The key to success in online forex trading is not a statistical analysis strategy or a magic indicator. You will not find this key in fundamental analysis or by understanding major economics releases related to unemployment figures or to the consumer price index.
Most investors who enter the world of forex trading relinquish their portfolios after a handful of losing trades. This high rate of attrition is an uncomfortable reminder that many would-be forex traders enter the market without a solid money management strategy, which is the key to success.
Forex traders who take market positions without applying solid principles of money management are essentially their investments. Of all activities associated with forex trading, money management may seem like the least attractive, but it is the most crucial and should be practiced at all times.
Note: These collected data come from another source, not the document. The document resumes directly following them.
(** ** Properties *)

(** the three 9-byte voice frames put into a burst are the ones taken out
    of it, for every position in the superframe, source, destination and
    color code: the sync and the embedded signalling never touch them. *)
Theorem voice_frames_roundtrip f1 f2 f3 seq srcID dstID cc :
  length f1 = 9%nat -> length f2 = 9%nat -> length f3 = 9%nat ->
  Forall is_byte f1 -> Forall is_byte f2 -> Forall is_byte f3 ->
  ExtractVoiceFramesFromBurst (AssembleVoiceBurst f1 f2 f3 seq srcID dstID cc) = Done (f1, f2, f3).
Proof.
  intros H1 H2 H3 B1 B2 B3. rewrite extract_spec by (rewrite assemble_length; lia).
  assert (Hbit : forall j, (j < 264)%nat -> (j < 108 \/ 156 <= j)%nat ->
    bit_at (AssembleVoiceBurst f1 f2 f3 seq srcID dstID cc) j =
    bit_at (burst_layout f1 f2 (middle seq srcID dstID) f3) j)
    by (intros; by apply assemble_frame_bits).
  revert Hbit. generalize (AssembleVoiceBurst f1 f2 f3 seq srcID dstID cc). intros burst Hbit.
  f_equal. f_equal; [f_equal |]; apply frame_eq; rewrite ?or_bits_length, ?length_replicate;
    auto with bytes; intros i Hi.
  - rewrite bit_at_or_bits_zero by (rewrite ?length_replicate, ?bit_at_zeros; lia).
    rewrite Nat.sub_0_r, <- bit_at_eq_b2z, Hbit, burst_layout_bits by lia.
    by destruct (Nat.ltb_spec i 72); [| lia].
  - destruct (decide (i < 36)%nat) as [Hlt | Hge].
    + rewrite bit_at_or_bits_out by (rewrite ?or_bits_length, ?length_replicate; lia).
      rewrite bit_at_or_bits_zero by (rewrite ?length_replicate, ?bit_at_zeros; lia).
      rewrite Nat.sub_0_r, <- bit_at_eq_b2z, Hbit, burst_layout_bits by lia.
      destruct (Nat.ltb_spec (72 + i) 72), (Nat.ltb_spec (72 + i) 108); try lia. f_equal. lia.
    + rewrite bit_at_or_bits_zero by (rewrite ?or_bits_length, ?length_replicate, ?bit_at_or_bits_out, ?bit_at_zeros by (rewrite ?length_replicate; lia); lia).
      rewrite <- bit_at_eq_b2z, Hbit, burst_layout_bits by lia.
      destruct (Nat.ltb_spec (156 + (i - 36)) 72), (Nat.ltb_spec (156 + (i - 36)) 108),
        (Nat.ltb_spec (156 + (i - 36)) 156), (Nat.ltb_spec (156 + (i - 36)) 192); try lia. f_equal. lia.
  - rewrite bit_at_or_bits_zero by (rewrite ?length_replicate, ?bit_at_zeros; lia).
    rewrite Nat.sub_0_r, <- bit_at_eq_b2z, Hbit, burst_layout_bits by lia.
    destruct (Nat.ltb_spec (192 + i) 72), (Nat.ltb_spec (192 + i) 108), (Nat.ltb_spec (192 + i) 156),
      (Nat.ltb_spec (192 + i) 192); try lia. f_equal. lia.
Qed.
Understanding the Key To Success in Online Forex Trading
The reason money management is the key to successful forex trading is that this is a market requires leverage. Forex trading is conducted through minimum lot sizes that are typically out of reach for most retail traders, which means that they must operate on margin.
It is important to remember that the forex market is the largest, most liquid and most dynamic in the world; its participants range from central banks to interbank players and from institutional investors to market makers. In order for day traders to be able to access this market on a retail basis, they must essentially borrow from their brokers.
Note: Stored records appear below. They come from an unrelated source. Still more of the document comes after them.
Definition with_devices (m : SubscriptionManager) d := mkSubs (dynamicTTL m) d (staticIndex m) (dynamicIndex m).
Definition with_static (m : SubscriptionManager) i := mkSubs (dynamicTTL m) (devices m) i (dynamicIndex m).
Definition with_dynamic (m : SubscriptionManager) i := mkSubs (dynamicTTL m) (devices m) (staticIndex m) i.

Definition validSlot (slot : Z) : bool := (slot =? Slot1) || (slot =? Slot2).

(** [now], or the clock when the caller passed the zero time. *)
Definition now_or (now clock : time) : time := if time_is_zero now then clock else now.

Definition uniqueGroups (groups : list Z) : list Z :=
  merge_sort Z.le (elements (list_to_set (C := gset Z) (filter (fun g => g <> 0) groups))).

Definition new_device : deviceState :=
  mkDevice {[Slot1 := ∅; Slot2 := ∅]} {[Slot1 := ∅; Slot2 := ∅]}.

Definition getOrCreateLocked (m : SubscriptionManager) (deviceKey : string)
    : SubscriptionManager * deviceState :=
  match devices m !! deviceKey with
  | Some st => (m, st)
  | None => (with_devices m (<[deviceKey := new_device]> (devices m)), new_device)
  end.

Definition addStaticIndexLocked (deviceKey : string) (slot : Z) (m : SubscriptionManager) (groupID : Z)
    : SubscriptionManager :=
  let key := mkKey slot groupID in
  let devs := default ∅ (staticIndex m !! key) in
  with_static m (<[key := {[deviceKey]} ∪ devs]> (staticIndex m)).

Definition removeStaticIndexLocked (deviceKey : string) (slot : Z) (m : SubscriptionManager) (groupID : Z)
    : SubscriptionManager :=
  let key := mkKey slot groupID in
  match staticIndex m !! key with
  | None => m
  | Some devs =>
      let devs := devs ∖ {[deviceKey]} in
      if decide (devs = ∅) then with_static m (delete key (staticIndex m))
      else with_static m (<[key := devs]> (staticIndex m))
  end.

(** [delete(st.dynamic[slot], groupID)] *)
Definition drop_subscription (m : SubscriptionManager) (deviceKey : string) (slot groupID : Z)
    : SubscriptionManager :=
  match devices m !! deviceKey with
  | Some st =>
      match dynamic st !! slot with
      | Some groups =>
          with_devices m (<[deviceKey :=
            mkDevice (static st) (<[slot := delete groupID groups]> (dynamic st))]> (devices m))
      | None => m
      end
  | None => m
  end.

Definition removeDynamicLocked (m : SubscriptionManager) (deviceKey : string) (slot groupID : Z)
    : SubscriptionManager :=
  let m := drop_subscription m deviceKey slot groupID in
  let key := mkKey slot groupID in
  match dynamicIndex m !! key with
  | None => m
  | Some devs =>
      let devs := delete deviceKey devs in
      if decide (devs = ∅) then with_dynamic m (delete key (dynamicIndex m))
      else with_dynamic m (<[key := devs]> (dynamicIndex m))
  end.

Definition ReplaceStatic (m : SubscriptionManager) (deviceKey : string) (slot : Z) (groups : list Z)
    : SubscriptionManager :=
  if bool_decide (deviceKey = ""%string) || negb (validSlot slot) then m
  else
    let unique := uniqueGroups groups in
    let '(m, st) := getOrCreateLocked m deviceKey in
    let old := default ∅ (static st !! slot) in
    let m := foldl (removeStaticIndexLocked deviceKey slot) m (elements old) in
    let m := foldl (addStaticIndexLocked deviceKey slot) m unique in
    let next := list_to_set unique in
    with_devices m (<[deviceKey := mkDevice (<[slot := next]> (static st)) (dynamic st)]> (devices m)).

Definition ActivateDynamic (m : SubscriptionManager) (deviceKey : string) (slot groupID : Z)
    (now clock : time) : SubscriptionManager * time :=
  if bool_decide (deviceKey = ""%string) || negb (validSlot slot) || (groupID =? 0) then (m, 0)
  else
    let now := now_or now clock in
    let expiresAt := now + dynamicTTL m in
    let '(m, st) := getOrCreateLocked m deviceKey in
    if decide (groupID ∈ default ∅ (static st !! slot)) then
      (removeDynamicLocked m deviceKey slot groupID, 0)
    else
      let groups := default ∅ (dynamic st !! slot) in
      let m := with_devices m (<[deviceKey :=
        mkDevice (static st) (<[slot := <[groupID := expiresAt]> groups]> (dynamic st))]> (devices m)) in
      let key := mkKey slot groupID in
      let devs := default ∅ (dynamicIndex m !! key) in
      (with_dynamic m (<[key := <[deviceKey := expiresAt]> devs]> (dynamicIndex m)), expiresAt).

Definition RemoveDynamic (m : SubscriptionManager) (deviceKey : string) (slot groupID : Z)
    : SubscriptionManager :=
  if bool_decide (deviceKey = ""%string) || negb (validSlot slot) || (groupID =? 0) then m
  else removeDynamicLocked m deviceKey slot groupID.

Definition RemoveDevice (m : SubscriptionManager) (deviceKey : string) : SubscriptionManager :=
  if bool_decide (deviceKey = ""%string) then m
  else
    match devices m !! deviceKey with
    | None => m
    | Some st =>
        let m := foldl (fun m '(slot, groups) =>
          foldl (removeStaticIndexLocked deviceKey slot) m (elements groups)) m (map_to_list (static st)) in
        let m := foldl (fun m '(slot, groups) =>
          foldl (fun m '(groupID, _) => removeDynamicLocked m deviceKey slot groupID) m (map_to_list groups))
          m (map_to_list (dynamic st)) in
        with_devices m (delete deviceKey (devices m))
    end.

(** A dynamic subscription that is over. *)
Definition over (expiresAt now : time) : bool := time_is_zero expiresAt || negb (now <? expiresAt).

(** One slot of [ResolveRoutes]: expired entries are removed on the way. *)
Definition resolve_slot (sourceDevice : string) (groupID : Z) (now : time)
    (acc : SubscriptionManager * gset TargetRoute) (slot : Z) : SubscriptionManager * gset TargetRoute :=
  let '(m, targets) := acc in
  let key := mkKey slot groupID in
  let targets := foldl (fun targets deviceKey =>
      if bool_decide (deviceKey = sourceDevice) then targets
      else {[mkRoute deviceKey slot]} ∪ targets)
    targets (elements (default ∅ (staticIndex m !! key))) in
  foldl (fun '(m, targets) '(deviceKey, expiresAt) =>
      if over expiresAt now then (removeDynamicLocked m deviceKey slot groupID, targets)
      else if bool_decide (deviceKey = sourceDevice) then (m, targets)
      else (m, {[mkRoute deviceKey slot]} ∪ targets))
    (m, targets) (map_to_list (default ∅ (dynamicIndex m !! key))).

(** The order of [sort.Slice]: device key, then slot. *)
Definition route_le (a b : TargetRoute) : Prop :=
  (DeviceKey a = DeviceKey b /\ RSlot a <= RSlot b) \/
  (DeviceKey a <> DeviceKey b /\ String.le (DeviceKey a) (DeviceKey b)).

#[export] Instance route_le_dec : RelDecision route_le.
Proof. unfold route_le. intros a b. apply _. Defined.

Definition ResolveRoutes (m : SubscriptionManager) (sourceDevice : string) (groupID : Z)
    (now clock : time) : SubscriptionManager * list TargetRoute :=
  if groupID =? 0 then (m, [])
  else
    let now := now_or now clock in
    let '(m, targets) := foldl (resolve_slot sourceDevice groupID now) (m, ∅) [Slot1; Slot2] in
    (m, merge_sort route_le (elements targets)).

Definition Expire (m : SubscriptionManager) (now clock : time) : SubscriptionManager :=
  let now := now_or now clock in
  foldl (fun m '(deviceKey, st) =>
    foldl (fun m '(slot, groups) =>
      foldl (fun m '(groupID, expiresAt) =>
        if time_is_zero expiresAt || (now <? expiresAt) then m
        else removeDynamicLocked m deviceKey slot groupID) m (map_to_list groups))
      m (map_to_list (dynamic st)))
    m (map_to_list (devices m)).

(** The order of a snapshot: talkgroup, then kind ("dynamic" < "static"). *)
Definition kind_rank (k : SubscriptionKind) : Z :=
  match k with SubscriptionDynamic => 0 | SubscriptionStatic => 1 end.
Definition sub_le (a b : GroupSubscription) : Prop :=
  GroupID a < GroupID b \/ (GroupID a = GroupID b /\ kind_rank (Kind a) <= kind_rank (Kind b)).
#[export] Instance sub_le_dec : RelDecision sub_le.
Proof. unfold sub_le. intros a b. apply _. Defined.

Definition snapshot_slot (deviceKey : string) (now : time)
    (m : SubscriptionManager) (st : deviceState) (slot : Z) : SubscriptionManager * list GroupSubscription :=
  let out := (fun g => mkSub g SubscriptionStatic 0) <$> elements (default ∅ (static st !! slot)) in
  let '(m, out) := foldl (fun '(m, out) '(groupID, expiresAt) =>
      if over expiresAt now then (removeDynamicLocked m deviceKey slot groupID, out)
      else (m, out ++ [mkSub groupID SubscriptionDynamic expiresAt]))
    (m, out) (map_to_list (default ∅ (dynamic st !! slot))) in
  (m, merge_sort sub_le out).

(** The snapshot of a device: its subscriptions on slot 1 and on slot 2. *)
Definition snapshotDeviceLocked (m : SubscriptionManager) (deviceKey : string) (now : time)
    : SubscriptionManager * (list GroupSubscription * list GroupSubscription) :=
  match devices m !! deviceKey with
  | None => (m, ([], []))
  | Some st =>
      let '(m, s1) := snapshot_slot deviceKey now m st Slot1 in
      let st := default new_device (devices m !! deviceKey) in
      let '(m, s2) := snapshot_slot deviceKey now m st Slot2 in
      (m, (s1, s2))
  end.

Definition SnapshotDevice (m : SubscriptionManager) (deviceKey : string) (now clock : time) :=
  snapshotDeviceLocked m deviceKey (now_or now clock).

Definition SnapshotAll (m : SubscriptionManager) (now clock : time)
    : SubscriptionManager * gmap string (list GroupSubscription * list GroupSubscription) :=
  let now := now_or now clock in
  foldl (fun '(m, out) deviceKey =>
    let '(m, snap) := snapshotDeviceLocked m deviceKey now in (m, <[deviceKey := snap]> out))
    (m, ∅) (fst <$> map_to_list (devices m)).

(** ** Views *)

(** The subscriptions of a device and the entries of the indexes, where an
    absent map is an empty one. *)
Definition static_of (m : SubscriptionManager) (d : string) (s : Z) : gset Z :=
  default ∅ (devices m !! d ≫= fun st => static st !! s).
Definition dynamic_of (m : SubscriptionManager) (d : string) (s : Z) : gmap Z time :=
  default ∅ (devices m !! d ≫= fun st => dynamic st !! s).
Definition sindex (m : SubscriptionManager) (k : routeKey) : gset string := default ∅ (staticIndex m !! k).
Definition dindex (m : SubscriptionManager) (k : routeKey) : gmap string time :=
  default ∅ (dynamicIndex m !! k).

(** The indexes are exactly the inverse of the per-device subscriptions, and
    hold no empty sets. *)
Record subs_inv (m : SubscriptionManager) : Prop := {
  inv_static d s g : g ∈ static_of m d s <-> d ∈ sindex m (mkKey s g);
  inv_dynamic d s g : dynamic_of m d s !! g = dindex m (mkKey s g) !! d;
  inv_sindex k : staticIndex m !! k <> Some ∅;
  inv_dindex k : dynamicIndex m !! k <> Some ∅
}.

(** The half of the invariant about dynamic subscriptions. *)
Definition dyn_inv (m : SubscriptionManager) : Prop :=
  (forall d s g, dynamic_of m d s !! g = dindex m (mkKey s g) !! d) /\
  (forall k, dynamicIndex m !! k <> Some ∅).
Money management is a requirement in all financial activities that involve access to credit, and it is the key to success in forex trading.
The first step to understanding money management in forex trading is that this is a market where the potential for loss is substantial. Let’s say you take a buy position on EUR/USD and your retail broker sets you back a couple of pips for the right to trade on margin. You see the market turning against you and exit at a 25 percent loss. This may not be a big deal now, at least not until you realize that you will need to produce a 33 percent return on your next trade just to break even.
Imagine another EUR/USD trade going against you, this time setting you back 50 percent. If you do not double your money on your trade, your portfolio will stay in the red. Losses of 25 and 50 percent are pretty common among forex traders who do not follow a good money management strategy.
When it comes to money management in forex trading, various strategies can be applied for the purpose of achieving success. The most common strategy involves risk mitigation by means of stops, which are based on simple equity, chart volatility, or margin indicators. Beginners should start by learning the margin and equity stops. There may still be losses in the beginning, but they can be kept down to about two percent for comfort.
In the end, the key to success in forex trading can only be found within the realm of sensible money management, which all traders should practice.